O'Hara then jumps to a sermon monologue featuring Lance Coadie Williams as the kind of funky minister Flip Wilson used to play on television; all street-smart with musical vocal inflections and slick body language. His sermon addresses concerns by congregation members that, "some of our choir boys are... a little freaky," and if you know anything about Flip Wilson you might be able to guess where this scene is going.

Next we get Dukes and Benja Kay Thomas, who, aided by Clint Ramos' sight-gag costumes, play a quartet of ladies having loud phone conversations the whole block can hear, prompted by a woman's choice to name her baby girl Genitalia.

But the mood of Bootycandy switches to subtler realism in the next scene, set in a nightclub, where a twentysomething gay man (Brannon) negotiates a sexual tryst with a straight man, one who is not exactly a stranger, looking to experiment (Jesse Pennington, who plays all the white characters). Audience members who didn't read their programs in advance may not be immediately aware that Brannon, the only actor in the piece playing just one character, is now an adult version of Sutter, the adolescent from the first scene.

Jesse Pennington and Phillip James Brannon
(Photo: Joan Marcus)

Next we see Pennington as Clint, who is waiting alone at a bus stop late at night, trying to talk his way out of being mugged by an unseen male. From the racial stereotypes he brings up you can assume the unseen guy is black and Clint offers friendly reminders of how his white privilege ensures that his assailant will be treated especially harsh by the police and the justice system.

The pieces of the evening begin tying together at the end of the first act, with Pennington as a representative of a theatre company hosting a playwright's symposium where he awkwardly exoticizes the four African-American writers on his panel (including Sutter), who react with stony distain. An exchange where he asks one of his guests about her name had the audience erupting with laughter at a joke that was both hilarious and horrific.
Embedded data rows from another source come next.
(** * Content-Based File Organizer: a shallow embedding of the per-file pipeline

    The development follows the Python sources

      - [src/text_extractor.py]  ([TextExtractor])
      - [src/llm_service.py]     ([LLMService])
      - [src/file_organizer.py]  ([FileOrganizer])
      - [src/file_processor.py]  ([FileProcessor])
      - [src/file_monitor.py]    ([FileMonitor])
      - [src/config.py]          ([Config])

    Python strings are sequences of Unicode code points, so a character is
    a code point ([N]) and a [str] is a list of them.  The few places where
    the interpreter consults the Unicode database ([str.isspace],
    [str.isalnum] behind the regex classes [\s], [\w] and [\b],
    [str.lower], [str.capitalize]) go through the interface [UnicodeDB],
    whose laws fix the behaviour on ASCII text.

    Everything the code does to the outside world is threaded through an
    explicit [World]: the set of existing paths, the readable content of
    files, the wall clock, the remote model, the outcome of each upcoming
    [os.rename] call, and the trace of sleeps and moves performed.
    The handler of the monitor counts its own pauses of half a second
    beside the world.  The configuration is a function of what surrounds
    the program: the environment variables, the configuration file as
    the YAML parser reads it, and the interpreter's [int].
    Calls to [logger] have no influence on results and are left out. *)

From Stdlib Require Import ZArith NArith Ascii String List Bool Lia.
From Stdlib Require PrimFloat.
From stdpp Require Import base decidable list gmap sets pretty.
Sutter, of course, is a stand-in for O'Hara in this collage of experiences from growing up gay and black. Even when he's not on stage, it can be presumed that Sutter is witnessing every scene, like the second act's lesbian non-commitment ceremony, where a couple that was never allowed to be legally married take back the vows they made at their commitment ceremony. Or maybe the character wrote every scene?

The second act brings us second halves of the first act's events, including a look at Sutter's family life as his sexual identity, as well as his obsession with Michael Jackson, grows and his mother and stepdad try steering him away from musical theatre and Jackie Collins novels and toward sports. In another episode, the grown Sutter decides to get some revenge on the straight white guys who keep hitting on him.

The language is lively and sexually blunt and the strong ensemble smoothly navigates through the contrasting styles of the piece, but the play's final scene, Sutter's sweet, sentimental visit with his grandmother, and the artifice-breaking moment that precedes it, do not effectively cap off the evening.

Still, Bootycandy is a fresh and engaging work, as entertaining as it is gut-punching.